Ведь только здесь, только вместе с активностью деятельного человека рождается над-природная реальность (называемая нередко второй природой), получает проявление реальность интеллигибельная; метафизическая реальность получает возможность быть связанной с физической реальностью, претворяя и обогащая эту последнюю. В конечном счете, преображение природы, придание ей форм, удовлетворяющих потребностям людей, осуществляется только благодаря тому факту, что непосредственное отношение к природе опосредуется взаимоотношениями людей между собой — в предельном случае как «совокупностью всех мыслящих существ, к которой мы сами принадлежим как разумные существа (хотя, с другой стороны, мы также члены чувственно воспринимаемого мира).» [12, с. 309]. А самую суть этих взаимоотношений составляют нравственные отношения между людьми, образующие сущность социальных отношений.
Эту свою идею Кант разъясняет в «Пролегоменах.», где развивает мысль о том, что «метафизика как наука», то есть метафизика, получающая возможность быть связанной с опытом действительным, а тем более — с опытом потенциальным, становится таковой только на почве практического разума. Догматическая же метафизика, ограничивающая себя единственно теоретическим разумом, тем самым лишает себя какой-либо реальности и вынуждена вечно пребывать в сфантазированных эмпиреях, в прекраснодумных своих мыслях. «Мечтательный идеализм» [13, с. 201] — так называет Кант догматическую метафизику за эту ее ирреальность.
Практический разум, согласно Канту, как известно, конститутивен, а не регулятивен, каким оказывается разум теоретический. Он сам виновник становления совершенно особой субстанции, надприродной, образумленной; идеи разума теоретического на почве практического разума становятся постулатами: бессмертная душа и Бог, наполняясь трансцендентальным смыслом, становятся понятиями философии истории (см. [3, с. 12—26], а также [18, Б. 327—331]), обеспечивая само существование не естественной истории, а истории социальной, истории человечества. Главное же содержание этого исторического процесса — прогресс в нравственном развитии общества, в моральном совершенствовании все большего числа людей и народов. Развитие технической культуры на базе научных революций — только средство в движении человека к царству целей. «Отношение разума вообще к совокупности всех целей . может быть только практическим» [11, с. 95], — пишет Кант,
1 Эта оценка дается Кантом в его трактате «Спор факультетов», в разделе «Спор философского факультета с юридическим», который готовился им первоначально в качестве самостоятельной работы под говорящим названием: «Возобновление вопроса: Находится ли человеческий род в постоянном продвижении к будущему?»
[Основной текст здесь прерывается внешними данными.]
(** One turn of the stream loop as the environment decides it: what [Recv]
    returns, what the clock reads when the cache is consulted, and whether
    a [stream.Send] made in this turn succeeds. *)
Record Turn : Type := mkTurn {
  recv : RecvResult;
  now : Z;
  send_ok : bool
}.

(** The observable effects of a piece of handler code: the result events
    that reached the stream and the log lines written. *)
Definition Effects : Type := (list ServerEvent.t * list LogMsg)%type.

Section ServiceCode.

Variable png_Encode : Image -> option string.
Variable base64_EncodeToString : string -> string.

(** [NewChallenge], given the identifier [uuid.New().String()] produced,
    the clock reading at [Set] and the random source.  The generator's own
    log line ("Correct X is ...") is the second one. *)
Definition NewChallenge (s : captchaService) (req : ChallengeRequest.t)
    (challengeID : string) (now : Z) (r : Rand)
  : outcome ChallengeResponse.t * captchaService * Rand * list LogMsg :=
  let complexity := ChallengeRequest.Complexity req in
  match Generate png_Encode base64_EncodeToString (generator s) r with
  | (Ok (html, correctX), r') =>
      let sol := {| X := correctX; Complexity := complexity |} in
      (Ok (ChallengeResponse.mk challengeID html),
       with_challenges s (cache_Set (challenges s) challengeID sol now),
       r',
       [LogGenerating complexity challengeID; LogGenerated correctX])
  | (Err e, r') =>
      (Err "internal server error", s, r',
       [LogGenerating complexity challengeID; LogGenerateFailed e])
  | (Panic, r') =>
      (Panic, s, r', [LogGenerating complexity challengeID])
  end.

(** The body of the stream loop for a received event. *)
Definition handle_event (c : Cache) (event : ClientEvent.t) (now : Z)
    (send_ok : bool) : Cache * Effects :=
  match ClientEvent.EventType event with
  | ClientEvent.FRONTEND_EVENT =>
      let challengeID := ClientEvent.ChallengeId event in
      let clientXStr := ClientEvent.Data event in
      match Atoi clientXStr with
      | None => (c, ([], [LogParseFailed challengeID]))
      | Some clientX =>
          match cache_Get c challengeID now with
          | None =>
              (c, ([], [LogReceived challengeID clientX; LogNotFound challengeID]))
          | Some sol =>
              let tolerance := tolerance_of sol in
              let delta := delta_of sol clientX in
              let confidence := confidence_of sol clientX in
              let verdict :=
                if delta <=? tolerance
                then LogSolved challengeID delta tolerance
                else LogFailed challengeID (X sol) clientX delta tolerance in
              let resultEvent := ServerEvent.Result challengeID confidence in
              (cache_Delete c challengeID,
               (if send_ok then [resultEvent] else [],
                [LogReceived challengeID clientX; verdict]
                  ++ (if send_ok then [] else [LogSendFailed challengeID])))
          end
      end
  | ClientEvent.OTHER_EVENT _ => (c, ([], []))
  end.

(** The stream loop over the turns the environment provides.  The last
    component is what the handler returned: [Some None] for [nil] after an
    orderly close, [Some (Some e)] for a receive error, and [None] when
    the handler is still waiting in [Recv] after the last turn. *)
Fixpoint stream_loop (c : Cache) (turns : list Turn)
  : Cache * Effects * option (option string) :=
  match turns with
  | [] => (c, ([], []), None)
  | t :: rest =>
      match recv t with
      | RecvEOF => (c, ([], [LogStreamClosed]), Some None)
      | RecvError e => (c, ([], [LogRecvError e]), Some (Some e))
      | RecvEvent event =>
          let '(c1, (out1, log1)) := handle_event c event (now t) (send_ok t) in
          let '(c2, (out2, log2), ret) := stream_loop c1 rest in
          (c2, (out1 ++ out2, log1 ++ log2), ret)
      end
  end.

Definition MakeEventStream (s : captchaService) (turns : list Turn)
  : captchaService * Effects * option (option string) :=
  let '(c, (out, log), ret) := stream_loop (challenges s) turns in
  (with_challenges s c, (out, LogConnected :: log), ret).

End ServiceCode.

(* ===================================================================== *)
(** ** Several streams on one cache: interleaved execution *)
(* ===================================================================== *)

(** Each connected stream runs [MakeEventStream] in a goroutine of its own,
    all on the same cache.  The cache serialises single calls only, so the
    points at which goroutines interleave are the calls [Recv], [Get],
    [Send] and [Delete].  [Control] says which call a handler makes next. *)
Inductive Control : Type :=
| AtRecv
| AtGet (challengeID : string) (clientX : Z)
| AtSend (challengeID : string) (confidence : Z)
| AtDelete (challengeID : string)
| Returned (ret : option string).

Record Handler : Type := mkHandler {
  pc : Control;
  inbox : list RecvResult;
  outbox : list ServerEvent.t
}.

(** One call of one handler. *)
Definition handler_step (c : Cache) (h : Handler) (now : Z) (send_ok : bool)
  : Cache * Handler :=
  match pc h with
  | AtRecv =>
      match inbox h with
      | [] => (c, h)
      | RecvEOF :: rest => (c, mkHandler (Returned None) rest (outbox h))
      | RecvError e :: rest => (c, mkHandler (Returned (Some e)) rest (outbox h))
      | RecvEvent event :: rest =>
          match ClientEvent.EventType event with
          | ClientEvent.FRONTEND_EVENT =>
              match Atoi (ClientEvent.Data event) with
              | None => (c, mkHandler AtRecv rest (outbox h))
              | Some clientX =>
                  (c, mkHandler (AtGet (ClientEvent.ChallengeId event) clientX)
                                rest (outbox h))
              end
          | ClientEvent.OTHER_EVENT _ => (c, mkHandler AtRecv rest (outbox h))
          end
      end
  | AtGet challengeID clientX =>
      match cache_Get c challengeID now with
      | None => (c, mkHandler AtRecv (inbox h) (outbox h))
      | Some sol =>
          (c, mkHandler (AtSend challengeID (confidence_of sol clientX))
                        (inbox h) (outbox h))
      end
  | AtSend challengeID confidence =>
      (c, mkHandler (AtDelete challengeID) (inbox h)
            (outbox h ++ (if send_ok
                          then [ServerEvent.Result challengeID confidence]
                          else [])))
  | AtDelete challengeID =>
      (cache_Delete c challengeID, mkHandler AtRecv (inbox h) (outbox h))
  | Returned _ => (c, h)
  end.

(** Runs a handler on to its next [Recv] (at most [fuel] calls). *)
Fixpoint finish_turn (fuel : nat) (c : Cache) (h : Handler) (now : Z)
    (send_ok : bool) : Cache * Handler :=
  match fuel with
  | O => (c, h)
  | S fuel' =>
      match pc h with
      | AtRecv | Returned _ => (c, h)
      | _ =>
          let '(c', h') := handler_step c h now send_ok in
          finish_turn fuel' c' h' now send_ok
      end
  end.

(** The shared cache and the handlers of the open streams. *)
Record System : Type := mkSystem {
  cache : Cache;
  handlers : list Handler
}.

(** A scheduling decision: which handler makes its next call, with the
    clock reading and the fate of a send made by that call. *)
Record Tick : Type := mkTick {
  who : nat;
  tick_now : Z;
  tick_send_ok : bool
}.

Definition system_step (sys : System) (t : Tick) : System :=
  match handlers sys !! who t with
  | None => sys
  | Some h =>
      let '(c', h') := handler_step (cache sys) h (tick_now t) (tick_send_ok t) in
      mkSystem c' (<[who t := h']> (handlers sys))
  end.

Definition run (sys : System) (schedule : list Tick) : System :=
  fold_left system_step schedule sys.

(** The result events for [id] in a list, and over all streams. *)
Definition results_for (id : string) (out : list ServerEvent.t) : list ServerEvent.t :=
  List.filter (fun e => String.eqb (ServerEvent.ChallengeId e) id) out.

Definition all_results_for (id : string) (sys : System) : list ServerEvent.t :=
  results_for id (concat (map outbox (handlers sys))).

(* ===================================================================== *)
(** ** The scoring rule as the specification words it *)
(* ===================================================================== *)

(** [max(1, 5 - floor(complexity/25))], with the mathematical floor. *)
Definition spec_tolerance (complexity : Z) : Z :=
  Z.max 1 (5 - complexity / 25).

(** [100] if [|clientCoordinate - targetCoordinate| <= tolerance], else [0]. *)
Definition spec_confidence (complexity target client : Z) : Z :=
  if Z.abs (client - target) <=? spec_tolerance complexity then 100 else 0.

(** The same rule with Go's division, which truncates toward zero. *)
Definition trunc_tolerance (complexity : Z) : Z :=
  Z.max 1 (5 - Z.quot complexity 25).

(* ===================================================================== *)
(** ** Projections of results *)
(* ===================================================================== *)

Definition sent_by (r : Cache * Effects) : list ServerEvent.t := fst (snd r).

Definition loop_cache (r : Cache * Effects * option (option string)) : Cache :=
  fst (fst r).
Definition loop_sent (r : Cache * Effects * option (option string))
  : list ServerEvent.t := fst (snd (fst r)).
Definition loop_ret (r : Cache * Effects * option (option string))
  : option (option string) := snd r.

(* ===================================================================== *)
(** ** A sample generator, for concrete runs *)
(* ===================================================================== *)

Definition sample_background : Image :=
  mkImage (Rect 0 0 320 160) (fun x y => mkRGBA (x mod 256) (y mod 256) 0 255).

Definition sample_template : Template :=
  fun d => Some (BackgroundImg d ++ "|" ++ PuzzleImg d)%string.

(** An encoder that keeps the size of the image only. *)
Definition sample_png (img : Image) : option string :=
  if Dx (Bounds img) =? 60 then Some "piece" else Some "background".

Definition sample_base64 (buf : string) : string := buf.

Definition sample_generator : Generator :=
  mkGenerator sample_background 320 160 sample_template.

Definition sample_rand : Rand := fun i => match i with O => 5%Z | _ => 22%Z end.
Definition sample_rand' : Rand := fun i => match i with O => 100%Z | _ => 22%Z end.

Definition sample_service : captchaService := mkService ∅ sample_generator.

(* ===================================================================== *)
(** ** Histories of the cache *)
(* ===================================================================== *)

(** What can happen to the cache besides [NewChallenge]: an event handled
    on some stream, or a sweep of the janitor. *)
Inductive CacheOp : Type :=
| OpEvent (event : ClientEvent.t) (now : Z) (ok : bool)
| OpSweep (now : Z).

Definition apply_op (c : Cache) (op : CacheOp) : Cache :=
  match op with
  | OpEvent event now ok => fst (handle_event c event now ok)
  | OpSweep now => cache_DeleteExpired c now
  end.

(* ===================================================================== *)
(** ** Duplicate delivery on two streams *)
(* ===================================================================== *)

(** Two streams deliver the same solution for the entry ["a"]. *)
Definition duplicate_handler : Handler :=
  mkHandler AtRecv
    [RecvEvent (ClientEvent.mk ClientEvent.FRONTEND_EVENT "a" "37")] [].

Definition duplicate_system : System :=
  mkSystem {[ "a"%string := mkItem (mkSolution 40 25) 1000 ]}
           [duplicate_handler; duplicate_handler].

(** Both handlers receive, both look the entry up, both send, both delete. *)
Definition alternating_schedule : list Tick :=
  [mkTick 0 0 true; mkTick 1 0 true;
   mkTick 0 0 true; mkTick 1 0 true;
   mkTick 0 0 true; mkTick 1 0 true;
   mkTick 0 0 true; mkTick 1 0 true].

Definition duplicate_event : ClientEvent.t :=
  ClientEvent.mk ClientEvent.FRONTEND_EVENT "a" "37".

(* ===================================================================== *)
(** ** Start-up: findFreePort *)
(* ===================================================================== *)

Definition minPort : Z := 38000.
Definition maxPort : Z := 40000.

(** [%d] of an integer. *)
Definition format_int (z : Z) : string :=
  DecimalString.NilZero.string_of_int (Z.to_int z).

(** [findFreePort]'s loop from [port] on.  [listen_ok p] tells whether
    [net.Listen] on port [p] succeeds when the loop tries it (each port is
    tried at most once).  [None]: the loop has not ended within [fuel]
    iterations. *)
Fixpoint findFreePort_from (fuel : nat) (listen_ok : Z -> bool)
    (min max port : Z) : option (outcome Z) :=
  match fuel with
  | O => None
  | S fuel' =>
      if port <=? max then
        if listen_ok port then Some (Ok port)
        else findFreePort_from fuel' listen_ok min max (GoInt.add port 1)
      else
        Some (Err ("no free ports in range " ++ format_int min ++ "-"
                     ++ format_int max)%string)
  end.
определяя мораль как чистую практическую телеологию, предназначенную «осуществить свои цели в мире» [11, с. 95].
Человек возникает вместе с возникновением сознания, а сознание рождается в качестве практического: практический разум обладает приматом по отношению к теоретическому с момента становления разума как такового. Нравственность ведет к формированию познавательной функции разума, а не наоборот. Наши предки именно благодаря нравам как особой форме отношений друг к другу приобрели возможность значительно эффективнее использовать среду. Отношение к сородичам полностью во власти отдельных членов рода, в отличие от отношения к явлениям среды обитания. Нравы — это задатки доброго, которые, начав превалировать над задатками животно-злого, обеспечили переход от животного состояния к человеческому. Кант посвятил этой проблеме, по сути дела, большую часть трактата «Религия в пределах только разума» (1793), играющего решающую роль в его антропологии — как трансцендентальной, так и эмпирической. Антропологическая суть этого важнейшего трактата Канта ускользает из поля зрения, хотя сам он утверждал, что в этом трактате дается ответ на вопрос: что такое человек? — Развивается идея самостоянья человека.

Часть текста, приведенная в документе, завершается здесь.